Stored data entries:
++++++++++
(* ===== verification/KResourceLimit.v ===== *)
(** * KResourceLimit: src/core/hle/kernel/k_resource_limit.{h,cpp} and
      k_scoped_resource_reservation.h

    The limits a process holds on five kinds of kernel resources.  The operations under the light
    lock are pure functions; a reservation that cannot be met now waits on a condition variable,
    so whole reservations are steps of a transition system of threads.  The header
    k_scoped_resource_reservation.h adds the reservation that is released unless committed. *)

From S2P Require Import Prelude Common BitField.

(** ** Data *)

Inductive LimitableResource :=
| PhysicalMemoryMax | ThreadCountMax | EventCountMax | TransferMemoryCountMax | SessionCountMax.

#[export] Instance LimitableResource_eq_dec : EqDecision LimitableResource.
Proof. solve_decision. Defined.

Definition index (which : LimitableResource) : Z :=
  match which with
  | PhysicalMemoryMax => 0 | ThreadCountMax => 1 | EventCountMax => 2
  | TransferMemoryCountMax => 3 | SessionCountMax => 4
  end.
Definition Count : Z := 5.
(** [IsValidResourceType], on the raw value of the enumeration. *)
Definition IsValidResourceType (type : Z) : bool := type <? Count.

Record KResourceLimit := mkLimit {
  m_limit_values : list Z;
  m_current_values : list Z;
  m_current_hints : list Z;
  m_peak_values : list Z;
  m_waiter_count : Z
}.

Definition KResourceLimit_new : KResourceLimit :=
  mkLimit (replicate 5 0) (replicate 5 0) (replicate 5 0) (replicate 5 0) 0.

(** ** The getters *)

(** The assertions every getter makes on its resource. *)
Definition check_values (r : KResourceLimit) (i : Z) : outcome unit :=
  limit ← arr_get (m_limit_values r) i;
  current ← arr_get (m_current_values r) i;
  hint ← arr_get (m_current_hints r) i;
  ASSERT (current <=? limit);;
  ASSERT (hint <=? current).

Definition GetLimitValue (r : KResourceLimit) (which : LimitableResource) : outcome Z :=
  value ← arr_get (m_limit_values r) (index which);
  ASSERT (0 <=? value);;
  check_values r (index which);;
  mret value.

Definition GetCurrentValue (r : KResourceLimit) (which : LimitableResource) : outcome Z :=
  value ← arr_get (m_current_values r) (index which);
  ASSERT (0 <=? value);;
  check_values r (index which);;
  mret value.

Definition GetPeakValue (r : KResourceLimit) (which : LimitableResource) : outcome Z :=
  value ← arr_get (m_peak_values r) (index which);
  ASSERT (0 <=? value);;
  check_values r (index which);;
  mret value.

Definition GetFreeValue (r : KResourceLimit) (which : LimitableResource) : outcome Z :=
  current ← arr_get (m_current_values r) (index which);
  ASSERT (0 <=? current);;
  check_values r (index which);;
  limit ← arr_get (m_limit_values r) (index which);
  signed64 (limit - current).

(** ** The operations under the lock *)

Definition SetLimitValue (r : KResourceLimit) (which : LimitableResource) (value : Z) :
    outcome (Z * KResourceLimit) :=
  let i := index which in
  current ← arr_get (m_current_values r) i;
  if negb (current <=? value) then mret (ResultInvalidState, r)
  else
    limits ← arr_set (m_limit_values r) i value;
    peaks ← arr_set (m_peak_values r) i current;
    mret (ResultSuccess,
          mkLimit limits (m_current_values r) (m_current_hints r) peaks (m_waiter_count r)).

(** What one round of the loop of [Reserve] decides. *)
Inductive round := Reserved | GaveUp | Waits.

#[export] Instance round_eq_dec : EqDecision round.
Proof. solve_decision. Defined.

Definition with_waiters (r : KResourceLimit) (n : Z) : KResourceLimit :=
  mkLimit (m_limit_values r) (m_current_values r) (m_current_hints r) (m_peak_values r) n.

(** The body of [while (true)], up to [m_cond_var.Wait], with the tick the timer shows. *)
Definition Reserve_round (r : KResourceLimit) (which : LimitableResource) (value timeout tick : Z) :
    outcome (round * KResourceLimit) :=
  let i := index which in
  check_values r i;;
  limit ← arr_get (m_limit_values r) i;
  current ← arr_get (m_current_values r) i;
  hint ← arr_get (m_current_hints r) i;
  if WrappingAdd 64 current value <=? current then mret (GaveUp, r)
  else
    new_current ← signed64 (current + value);
    if new_current <=? limit then
      currents ← arr_set (m_current_values r) i new_current;
      new_hint ← signed64 (hint + value);
      hints ← arr_set (m_current_hints r) i new_hint;
      peak ← arr_get (m_peak_values r) i;
      peaks ← arr_set (m_peak_values r) i (Z.max peak new_current);
      mret (Reserved, mkLimit (m_limit_values r) currents hints peaks (m_waiter_count r))
    else
      new_hint ← signed64 (hint + value);
      if (new_hint <=? limit) && ((timeout <? 0) || (tick <? timeout)) then
        mret (Waits, with_waiters r (s32 (m_waiter_count r + 1)))
      else mret (GaveUp, r).

(** [Reserve] up to its first wait or its return. *)
Definition Reserve_enter (r : KResourceLimit) (which : LimitableResource) (value timeout tick : Z) :
    outcome (round * KResourceLimit) :=
  ASSERT (0 <=? value);;
  limit ← arr_get (m_limit_values r) (index which);
  current ← arr_get (m_current_values r) (index which);
  hint ← arr_get (m_current_hints r) (index which);
  ASSERT (hint <=? current);;
  if limit <=? hint then mret (GaveUp, r) else Reserve_round r which value timeout tick.

(** [Reserve] after a wait: one waiter less, and the next round. *)
Definition Reserve_resume (r : KResourceLimit) (which : LimitableResource) (value timeout tick : Z) :
    outcome (round * KResourceLimit) :=
  Reserve_round (with_waiters r (s32 (m_waiter_count r - 1))) which value timeout tick.

Definition DefaultTimeout : Z := 10000000000.

(** [Release], with whether it broadcasts. *)
Definition Release (r : KResourceLimit) (which : LimitableResource) (value hint : Z) :
    outcome (bool * KResourceLimit) :=
  ASSERT (0 <=? value);;
  ASSERT (0 <=? hint);;
  let i := index which in
  check_values r i;;
  current ← arr_get (m_current_values r) i;
  cur_hint ← arr_get (m_current_hints r) i;
  ASSERT (value <=? current);;
  ASSERT (hint <=? cur_hint);;
  new_current ← signed64 (current - value);
  new_hint ← signed64 (cur_hint - hint);
  currents ← arr_set (m_current_values r) i new_current;
  hints ← arr_set (m_current_hints r) i new_hint;
  mret (negb (m_waiter_count r =? 0),
        mkLimit (m_limit_values r) currents hints (m_peak_values r) (m_waiter_count r)).

(** [CreateResourceLimitForProcess]: the default limits. *)
Definition set_asserted (r : KResourceLimit) (which : LimitableResource) (value : Z) :
    outcome KResourceLimit :=
  '(res, r) ← SetLimitValue r which value;
  ASSERT (IsSuccess res);;
  mret r.
Definition CreateResourceLimitForProcess (physical_memory_size : Z) : outcome KResourceLimit :=
  let r := KResourceLimit_new in
  r ← set_asserted r PhysicalMemoryMax physical_memory_size;
  r ← set_asserted r ThreadCountMax 800;
  r ← set_asserted r EventCountMax 900;
  r ← set_asserted r TransferMemoryCountMax 200;
  set_asserted r SessionCountMax 1133.

(** ** KScopedResourceReservation

    [m_limit] is a pointer that is null for a process without a limit and after [Commit]; the
    object it points to is the state passed along. *)

Record KScopedResourceReservation := mkReservation {
  m_limit : bool;
  m_value : Z;
  m_resource : LimitableResource;
  m_succeeded : bool
}.

(** The constructor, for a reservation that is decided without waiting; [None] when it waits. *)
Definition Reservation_new (has_limit : bool) (r : KResourceLimit) (res : LimitableResource)
    (v timeout tick : Z) : outcome (option KScopedResourceReservation * KResourceLimit) :=
  if has_limit && negb (v =? 0) then
    '(d, r) ← Reserve_enter r res v timeout tick;
    match d with
    | Reserved => mret (Some (mkReservation has_limit v res true), r)
    | GaveUp => mret (Some (mkReservation has_limit v res false), r)
    | Waits => mret (None, r)
    end
  else mret (Some (mkReservation has_limit v res true), r).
++++++++++
● PROBLEM STATEMENT: An exact copy of the lines above, from the one containing "mret (Reserved, mkLimit" through the one containing "cur_hint ← arr_get (m_current_hints r) i;", is the whole of the answer.

● REPLY:
      mret (Reserved, mkLimit (m_limit_values r) currents hints peaks (m_waiter_count r))
    else
      new_hint ← signed64 (hint + value);
      if (new_hint <=? limit) && ((timeout <? 0) || (tick <? timeout)) then
        mret (Waits, with_waiters r (s32 (m_waiter_count r + 1)))
      else mret (GaveUp, r).

(** [Reserve] up to its first wait or its return. *)
Definition Reserve_enter (r : KResourceLimit) (which : LimitableResource) (value timeout tick : Z) :
    outcome (round * KResourceLimit) :=
  ASSERT (0 <=? value);;
  limit ← arr_get (m_limit_values r) (index which);
  current ← arr_get (m_current_values r) (index which);
  hint ← arr_get (m_current_hints r) (index which);
  ASSERT (hint <=? current);;
  if limit <=? hint then mret (GaveUp, r) else Reserve_round r which value timeout tick.

(** [Reserve] after a wait: one waiter less, and the next round. *)
Definition Reserve_resume (r : KResourceLimit) (which : LimitableResource) (value timeout tick : Z) :
    outcome (round * KResourceLimit) :=
  Reserve_round (with_waiters r (s32 (m_waiter_count r - 1))) which value timeout tick.

Definition DefaultTimeout : Z := 10000000000.

(** [Release], with whether it broadcasts. *)
Definition Release (r : KResourceLimit) (which : LimitableResource) (value hint : Z) :
    outcome (bool * KResourceLimit) :=
  ASSERT (0 <=? value);;
  ASSERT (0 <=? hint);;
  let i := index which in
  check_values r i;;
  current ← arr_get (m_current_values r) i;
  cur_hint ← arr_get (m_current_hints r) i;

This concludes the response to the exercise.